*What is needed*
Reproduce exactly the lines below, from the first through the one containing "time_fmt : bytes;", and nothing more.

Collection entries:

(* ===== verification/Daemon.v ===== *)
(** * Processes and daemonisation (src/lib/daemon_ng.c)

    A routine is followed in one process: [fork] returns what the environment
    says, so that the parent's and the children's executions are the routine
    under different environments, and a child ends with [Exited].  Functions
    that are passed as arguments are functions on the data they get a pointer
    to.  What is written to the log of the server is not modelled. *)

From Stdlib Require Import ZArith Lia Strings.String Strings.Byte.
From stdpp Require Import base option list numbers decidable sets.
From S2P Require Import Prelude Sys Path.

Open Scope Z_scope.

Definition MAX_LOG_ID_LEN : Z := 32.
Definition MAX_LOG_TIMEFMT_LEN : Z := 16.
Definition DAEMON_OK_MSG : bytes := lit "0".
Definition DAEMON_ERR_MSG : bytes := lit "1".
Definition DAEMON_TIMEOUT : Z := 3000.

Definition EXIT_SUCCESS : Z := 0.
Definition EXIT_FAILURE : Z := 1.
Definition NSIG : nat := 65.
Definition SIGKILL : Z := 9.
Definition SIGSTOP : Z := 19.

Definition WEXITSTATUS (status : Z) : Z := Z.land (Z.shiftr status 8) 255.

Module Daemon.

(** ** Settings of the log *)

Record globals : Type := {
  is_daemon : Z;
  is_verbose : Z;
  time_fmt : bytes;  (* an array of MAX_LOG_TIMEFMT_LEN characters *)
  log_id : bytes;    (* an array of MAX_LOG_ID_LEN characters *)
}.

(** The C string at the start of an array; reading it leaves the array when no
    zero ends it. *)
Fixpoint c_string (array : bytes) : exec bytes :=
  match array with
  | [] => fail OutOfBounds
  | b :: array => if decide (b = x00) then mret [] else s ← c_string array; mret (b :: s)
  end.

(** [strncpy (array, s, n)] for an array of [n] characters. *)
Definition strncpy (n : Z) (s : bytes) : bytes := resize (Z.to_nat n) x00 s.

*Answer space*
(* ===== verification/Daemon.v ===== *)
(** * Processes and daemonisation (src/lib/daemon_ng.c)

    A routine is followed in one process: [fork] returns what the environment
    says, so that the parent's and the children's executions are the routine
    under different environments, and a child ends with [Exited].  Functions
    that are passed as arguments are functions on the data they get a pointer
    to.  What is written to the log of the server is not modelled. *)

From Stdlib Require Import ZArith Lia Strings.String Strings.Byte.
From stdpp Require Import base option list numbers decidable sets.
From S2P Require Import Prelude Sys Path.

Open Scope Z_scope.

Definition MAX_LOG_ID_LEN : Z := 32.
Definition MAX_LOG_TIMEFMT_LEN : Z := 16.
Definition DAEMON_OK_MSG : bytes := lit "0".
Definition DAEMON_ERR_MSG : bytes := lit "1".
Definition DAEMON_TIMEOUT : Z := 3000.

Definition EXIT_SUCCESS : Z := 0.
Definition EXIT_FAILURE : Z := 1.
Definition NSIG : nat := 65.
Definition SIGKILL : Z := 9.
Definition SIGSTOP : Z := 19.

Definition WEXITSTATUS (status : Z) : Z := Z.land (Z.shiftr status 8) 255.

Module Daemon.

(** ** Settings of the log *)

Record globals : Type := {
  is_daemon : Z;
  is_verbose : Z;
  time_fmt : bytes;  (* an array of MAX_LOG_TIMEFMT_LEN characters *)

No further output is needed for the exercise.